Black-eyed Peas, Greens and Roasted Veggie Bowls
Servings: 8 servings
- 6-8 cups chopped vegetables carrots, beets, green beans, onions, eggplant, squash etc.
- 1½ tsp. salt-free seasoning blend OR a mix of seasonings from your pantry rosemary, onion powder, garlic powder, thyme, pepper, basil, oregano etc.
- 1½ cups quinoa
- 3 cups vegetable broth
- 8-10 cups chopped greens kale, chard, mustard, or turnip etc.
- 2 Tbs. balsamic vinegar
- 3 15 oz. cans black-eyed peas drained and rinsed
- Spread the vegetables on a sheet pan and sprinkle with seasoning.

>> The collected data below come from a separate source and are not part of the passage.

(* ===== verification/Bytes.v ===== *)
(** * Integers in byte arrays

    The on-disk structures of fs.h and log.c are read and written through
    pointers into the 512 data bytes of a disk buffer.  Here a byte array is a
    list of bytes and [ld]/[st] are a load and a store of a little-endian
    integer of [n] bytes at an offset; [None] is an access outside the array. *)
From S2P Require Import Prelude.
Local Open Scope Z_scope.

(** The [n] bytes of [v], least significant first, and back. *)
Fixpoint le_bytes (n : nat) (v : Z) : list Z :=
  match n with O => [] | S n' => v mod 256 :: le_bytes n' (v / 256) end.
Fixpoint le_value (l : list Z) : Z :=
  match l with [] => 0 | b :: l' => b + 256 * le_value l' end.

(** [sub o n l]: the [n] bytes of [l] from offset [o]. *)
Definition sub (o n : nat) (l : list Z) : option (list Z) :=
  if decide (o + n <= length l)%nat then Some (take n (drop o l)) else None.
(** [splice o d l]: [l] with the bytes from offset [o] replaced by [d]. *)
Definition splice (o : nat) (d l : list Z) : option (list Z) :=
  if decide (o + length d <= length l)%nat
  then Some (take o l ++ d ++ drop (o + length d) l) else None.

Definition ld (n o : nat) (l : list Z) : option Z := le_value <$> sub o n l.
Definition st (n o : nat) (v : Z) (l : list Z) : option (list Z) := splice o (le_bytes n v) l.

Definition is_byte (b : Z) : Prop := 0 <= b < 256.

(** ** Laws *)

Lemma le_bytes_length n v : length (le_bytes n v) = n.
Proof. revert v. induction n; intros; simpl; auto. Qed.

Lemma le_bytes_bytes n v : Forall is_byte (le_bytes n v).
Proof.
  revert v. induction n; intros; simpl; constructor; auto.
  apply Z.mod_pos_bound. lia.
Qed.

Lemma le_value_bytes n v : le_value (le_bytes n v) = v mod 256 ^ Z.of_nat n.
Proof.
  revert v. induction n as [|n IH]; intros v; [by rewrite Z.mod_1_r|].
  cbn [le_bytes le_value]. rewrite IH, Nat2Z.inj_succ, Z.pow_succ_r by lia.
  by rewrite (Z.rem_mul_r v 256 (256 ^ Z.of_nat n)) by lia.
Qed.

Lemma le_bytes_value l : Forall is_byte l -> le_bytes (length l) (le_value l) = l.
Proof.
  induction 1 as [|b l Hb Hl IH]; [done|]. cbn [length le_value le_bytes]. unfold is_byte in Hb.
  f_equal.
  - rewrite Z.mul_comm, Z.mod_add by lia. by apply Z.mod_small.
  - rewrite Z.mul_comm, Z.div_add by lia. rewrite Z.div_small by lia. done.
Qed.

Lemma le_value_range l : Forall is_byte l -> 0 <= le_value l < 256 ^ Z.of_nat (length l).
Proof.
  induction 1 as [|b l Hb Hl IH]; [done|]. cbn [length le_value]. unfold is_byte in Hb.
  rewrite Nat2Z.inj_succ, Z.pow_succ_r by lia. lia.
Qed.

Lemma splice_length o d l l' : splice o d l = Some l' -> length l' = length l.
Proof.
  unfold splice. case_decide; [|done]. intros [= <-].
  rewrite !length_app, length_take, length_drop. lia.
Qed.

Lemma splice_some o d l : (o + length d <= length l)%nat -> is_Some (splice o d l).
Proof. intros. unfold splice. rewrite decide_True by done. eauto. Qed.

Lemma sub_some o n l : (o + n <= length l)%nat -> is_Some (sub o n l).
Proof. intros. unfold sub. rewrite decide_True by done. eauto. Qed.

Lemma sub_length o n l d : sub o n l = Some d -> length d = n.
Proof. unfold sub. case_decide; [|done]. intros [= <-]. rewrite length_take, length_drop. lia. Qed.

Lemma sub_lookup o n l d k : sub o n l = Some d -> (k < n)%nat -> d !! k = l !! (o + k)%nat.
Proof.
  unfold sub. case_decide; [|done]. intros [= <-] Hk.
  by rewrite lookup_take_lt, lookup_drop by done.
Qed.

Lemma splice_lookup_in o d l l' k :
  splice o d l = Some l' -> (k < length d)%nat -> l' !! (o + k)%nat = d !! k.
Proof.
  unfold splice. case_decide; [|done]. intros [= <-] Hk.
  rewrite lookup_app_r by (rewrite length_take; lia).
  rewrite length_take, lookup_app_l by lia. f_equal. lia.
Qed.

Lemma splice_lookup_out o d l l' k :
  splice o d l = Some l' -> (k < o \/ o + length d <= k)%nat -> l' !! k = l !! k.
Proof.
  unfold splice. case_decide; [|done]. intros [= <-] [Hk|Hk].
  - rewrite lookup_app_l by (rewrite length_take; lia). by rewrite lookup_take_lt.
  - rewrite lookup_app_r by (rewrite length_take; lia).
    rewrite length_take, lookup_app_r by lia. rewrite lookup_drop. f_equal. lia.
Qed.

Lemma sub_splice_same o d l l' : splice o d l = Some l' -> sub o (length d) l' = Some d.
Proof.
  intros H. pose proof (splice_length _ _ _ _ H) as Hl.
  assert (o + length d <= length l)%nat by (revert H; unfold splice; by case_decide).
  destruct (sub_some o (length d) l') as [d' Hd]; [lia|]. rewrite Hd. f_equal.
  apply list_eq_same_length with (length d); [done|by eapply sub_length|].
  intros k x y Hk Hx Hy. rewrite (sub_lookup _ _ _ _ _ Hd), (splice_lookup_in _ _ _ _ _ H) in Hx by done.
  by simplify_eq.
Qed.

Lemma sub_splice_other o d l l' p n :
  splice o d l = Some l' -> (p + n <= o \/ o + length d <= p)%nat -> sub p n l' = sub p n l.
Proof.
  intros H Hd. unfold sub. rewrite (splice_length _ _ _ _ H). case_decide; [|done]. f_equal.
  apply list_eq. intros k. destruct (decide (k < n)%nat).
  - rewrite !lookup_take_lt, !lookup_drop by done. eapply splice_lookup_out; [done|lia].
  - by rewrite !lookup_take_ge by lia.
Qed.

Lemma st_length n o v l l' : st n o v l = Some l' -> length l' = length l.
Proof. apply splice_length. Qed.

Lemma st_some n o v l : (o + n <= length l)%nat -> is_Some (st n o v l).
Proof. intros. apply splice_some. by rewrite le_bytes_length. Qed.

Lemma ld_some n o l : (o + n <= length l)%nat -> is_Some (ld n o l).
Proof. intros H. unfold ld. destruct (sub_some _ _ _ H) as [d ->]. eauto. Qed.

Lemma ld_st_same n o v l l' : st n o v l = Some l' -> ld n o l' = Some (v mod 256 ^ Z.of_nat n).
Proof.
  unfold st, ld. intros H. pose proof (sub_splice_same _ _ _ _ H) as Hs.
  rewrite le_bytes_length in Hs. by rewrite Hs, <-le_value_bytes.
Qed.

Lemma ld_st_other n o v l l' p m :
  st n o v l = Some l' -> (p + m <= o \/ o + n <= p)%nat -> ld m p l' = ld m p l.
Proof.
  unfold st, ld. intros H Hd. by rewrite (sub_splice_other _ _ _ _ _ _ H) by (rewrite le_bytes_length; lia).
Qed.

#[export] Hint Resolve st_length splice_length le_bytes_bytes : xv6.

- Roast in the oven at 400° for 20-25 minutes, until vegetables are tender.
- Cook the quinoa in vegetable broth by boiling the broth in a saucepan and adding the quinoa.
- Reduce the heat to simmer and cover loosely for 15 minutes, until the broth has been absorbed.
- While the vegetables roast and quinoa cooks, heat a large skillet over medium heat.
- Add the greens and a bit of water.
- Cover and cook 15 minutes, stirring a few times during cooking.
- The greens will wilt as they cook.
- Add the balsamic vinegar when the greens are tender and wilted.
- Place quinoa in bowls, top with blackeyed peas (no need to heat them, as the other ingredients will warm the peas), greens and roasted vegetables.